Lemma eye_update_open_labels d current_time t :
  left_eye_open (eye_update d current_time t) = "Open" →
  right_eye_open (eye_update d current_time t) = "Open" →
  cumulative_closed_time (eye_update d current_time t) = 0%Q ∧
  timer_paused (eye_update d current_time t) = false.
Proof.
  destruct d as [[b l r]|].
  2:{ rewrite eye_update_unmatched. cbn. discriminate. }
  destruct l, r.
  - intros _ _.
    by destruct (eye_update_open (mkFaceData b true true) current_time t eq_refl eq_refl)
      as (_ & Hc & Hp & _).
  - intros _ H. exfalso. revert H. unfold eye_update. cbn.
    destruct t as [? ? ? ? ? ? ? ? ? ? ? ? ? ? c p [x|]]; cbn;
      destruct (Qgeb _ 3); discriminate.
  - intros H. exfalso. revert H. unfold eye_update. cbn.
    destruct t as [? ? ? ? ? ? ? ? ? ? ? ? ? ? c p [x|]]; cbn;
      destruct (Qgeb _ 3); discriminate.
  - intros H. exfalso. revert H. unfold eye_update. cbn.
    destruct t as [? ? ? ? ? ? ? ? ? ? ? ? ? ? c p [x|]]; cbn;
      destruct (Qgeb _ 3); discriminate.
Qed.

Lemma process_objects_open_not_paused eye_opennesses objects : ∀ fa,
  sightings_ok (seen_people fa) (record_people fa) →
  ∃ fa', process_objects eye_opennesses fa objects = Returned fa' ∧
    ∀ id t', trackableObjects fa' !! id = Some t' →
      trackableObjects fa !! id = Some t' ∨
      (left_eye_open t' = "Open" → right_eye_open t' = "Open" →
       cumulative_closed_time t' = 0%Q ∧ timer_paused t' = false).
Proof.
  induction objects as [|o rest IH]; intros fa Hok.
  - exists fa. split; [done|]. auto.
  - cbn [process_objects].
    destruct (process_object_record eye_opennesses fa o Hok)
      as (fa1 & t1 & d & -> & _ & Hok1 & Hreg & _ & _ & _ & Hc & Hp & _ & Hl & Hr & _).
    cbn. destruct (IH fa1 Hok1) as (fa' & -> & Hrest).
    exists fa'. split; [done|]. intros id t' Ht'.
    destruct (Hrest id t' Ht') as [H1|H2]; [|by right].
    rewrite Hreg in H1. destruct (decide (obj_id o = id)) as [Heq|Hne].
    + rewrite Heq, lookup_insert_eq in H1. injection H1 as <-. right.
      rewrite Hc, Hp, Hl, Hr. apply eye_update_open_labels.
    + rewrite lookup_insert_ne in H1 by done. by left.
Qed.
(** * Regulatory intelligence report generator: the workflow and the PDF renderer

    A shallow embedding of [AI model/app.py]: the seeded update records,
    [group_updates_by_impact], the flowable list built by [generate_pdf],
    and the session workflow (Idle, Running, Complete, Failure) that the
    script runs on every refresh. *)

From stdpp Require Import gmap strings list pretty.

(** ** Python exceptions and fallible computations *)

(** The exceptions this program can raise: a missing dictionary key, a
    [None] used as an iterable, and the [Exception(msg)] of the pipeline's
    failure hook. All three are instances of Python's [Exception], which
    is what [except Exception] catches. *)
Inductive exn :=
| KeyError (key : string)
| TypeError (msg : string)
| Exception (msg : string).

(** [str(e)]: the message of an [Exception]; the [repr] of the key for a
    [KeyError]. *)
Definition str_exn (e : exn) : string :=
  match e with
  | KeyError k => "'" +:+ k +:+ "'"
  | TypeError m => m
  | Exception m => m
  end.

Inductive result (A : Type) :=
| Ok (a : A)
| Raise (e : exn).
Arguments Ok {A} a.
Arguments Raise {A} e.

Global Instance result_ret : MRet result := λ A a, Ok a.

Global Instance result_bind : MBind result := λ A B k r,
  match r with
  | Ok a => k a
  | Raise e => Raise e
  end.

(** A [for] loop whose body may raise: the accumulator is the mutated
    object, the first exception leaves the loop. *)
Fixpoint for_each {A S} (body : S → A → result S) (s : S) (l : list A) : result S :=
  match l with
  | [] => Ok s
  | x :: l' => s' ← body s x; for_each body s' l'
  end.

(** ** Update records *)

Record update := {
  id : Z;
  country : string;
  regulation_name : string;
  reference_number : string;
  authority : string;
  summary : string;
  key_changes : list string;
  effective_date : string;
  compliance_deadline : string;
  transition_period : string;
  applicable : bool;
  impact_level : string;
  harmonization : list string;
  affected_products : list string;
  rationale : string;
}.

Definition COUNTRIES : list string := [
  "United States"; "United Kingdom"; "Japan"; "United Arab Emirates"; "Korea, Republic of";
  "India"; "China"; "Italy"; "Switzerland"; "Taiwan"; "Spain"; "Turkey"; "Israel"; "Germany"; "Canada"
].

------------

AIM OF THE TASK:
What are the lines above, starting at the one with "(** ** Python" and ending at the one with "(** A [for] loop"? Give them again exactly, and only them.

RESPONSE TO THIS EXERCISE:
(** ** Python exceptions and fallible computations *)

(** The exceptions this program can raise: a missing dictionary key, a
    [None] used as an iterable, and the [Exception(msg)] of the pipeline's
    failure hook. All three are instances of Python's [Exception], which
    is what [except Exception] catches. *)
Inductive exn :=
| KeyError (key : string)
| TypeError (msg : string)
| Exception (msg : string).

(** [str(e)]: the message of an [Exception]; the [repr] of the key for a
    [KeyError]. *)
Definition str_exn (e : exn) : string :=
  match e with
  | KeyError k => "'" +:+ k +:+ "'"
  | TypeError m => m
  | Exception m => m
  end.

Inductive result (A : Type) :=
| Ok (a : A)
| Raise (e : exn).
Arguments Ok {A} a.
Arguments Raise {A} e.

Global Instance result_ret : MRet result := λ A a, Ok a.

Global Instance result_bind : MBind result := λ A B k r,
  match r with
  | Ok a => k a
  | Raise e => Raise e
  end.

(** A [for] loop whose body may raise: the accumulator is the mutated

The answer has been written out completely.